• _Prompt_
The answer is to contain only the line containing "key mid l) ∧" and the lines after it through the last one, each reproduced exactly as it appears below.

• _Material shown_
(** No channel of a session is closed twice (a second close panics), and
    [stopCh] is closed exactly when the session is marked stopped. *)
Theorem session_channels_closed_once (mid_of : string → string) `{!Inj (=) (=) mid_of} s pool l x :
  rtc (step mid_of) initial (s, pool) → sy_heap s !! l = Some x →
  ss_stop_closes x = (if ss_stopped x then 1 else 0) ∧ ss_done_closes x ≤ 1.
Proof. intros Hr Hx. apply (inv_sessions _ _ (reachable_inv _ _ Hr) _ _ Hx). Qed.

(** [acquireSyncCustomResourceSession] alone: its loop, run until it returns. *)
Abbreviation acquire_run := (iterate acquire_step).

Inductive acquire_outcome (s s' : sys) (key mid : string) : pc → Prop :=
  | acquired l :
      sy_heap s !! l = None → sy_map s' !! key = Some (ESession l) →
      (∀ k, k ≠ key → sy_map s' !! k = sy_map s !! k) →
      (sy_map s !! key = None ∨ ∃ e, sy_map s !! key = Some (ESession e) ∧ is_stopped s e = true) →
      acquire_outcome s s' key mid (V2Setup key mid l)
  | joined e :
      sy_map s !! key = Some (ESession e) → is_stopped s e = false → sy_map s' = sy_map s →
      acquire_outcome s s' key mid (AcqJoined e)
  | failed : sy_map s !! key = Some EOther → sy_map s' = sy_map s → acquire_outcome s s' key mid AcqFailed.

Lemma new_session_spec s parent s1 c :
  new_session s parent = (s1, c) →
  sy_heap s !! c = None ∧ sy_map s1 = sy_map s ∧
  (∀ l, l ≠ c → sy_heap s1 !! l = sy_heap s !! l) ∧ sy_ctx_done s1 = sy_ctx_done s.
Proof.
  intros [= <- <-]. split_and!; try done.
  - apply not_elem_of_dom, is_fresh.
  - intros l Hl. simpl. by rewrite lookup_insert_ne by done.
Qed.

Lemma is_stopped_ext s s' l :
  sy_heap s' !! l = sy_heap s !! l → sy_ctx_done s' = sy_ctx_done s → is_stopped s' l = is_stopped s l.
Proof. intros Hl Hc. unfold is_stopped, ctx_err. by rewrite Hl, Hc. Qed.

(** The key is free: two actions publish a fresh session. *)
Lemma acquire_run_free fuel s key mid parent :
  sy_map s !! key = None → 2 ≤ fuel →
  ∃ s' l, acquire_run fuel s (AcqNew key mid parent) = (s', V2Setup key mid l) ∧
    sy_heap s !! l = None ∧ sy_map s' = <[key := ESession l]> (sy_map s).
Proof.
  intros Hk Hf. destruct fuel as [|[|fuel]]; [lia..|]. cbn [iterate acquire_step].
  destruct (new_session s parent) as [s1 c] eqn:E.
  destruct (new_session_spec _ _ _ _ E) as (Hc & Hm & _ & _).
  cbn [iterate acquire_step]. unfold load_or_store. rewrite Hm, Hk.
  rewrite iterate_final by done. eauto.
Qed.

• _Solution_
  ∃ s' l, acquire_run fuel s (AcqNew key mid parent) = (s', V2Setup key mid l) ∧
    sy_heap s !! l = None ∧ sy_map s' = <[key := ESession l]> (sy_map s).
Proof.
  intros Hk Hf. destruct fuel as [|[|fuel]]; [lia..|]. cbn [iterate acquire_step].
  destruct (new_session s parent) as [s1 c] eqn:E.
  destruct (new_session_spec _ _ _ _ E) as (Hc & Hm & _ & _).
  cbn [iterate acquire_step]. unfold load_or_store. rewrite Hm, Hk.
  rewrite iterate_final by done. eauto.
Qed.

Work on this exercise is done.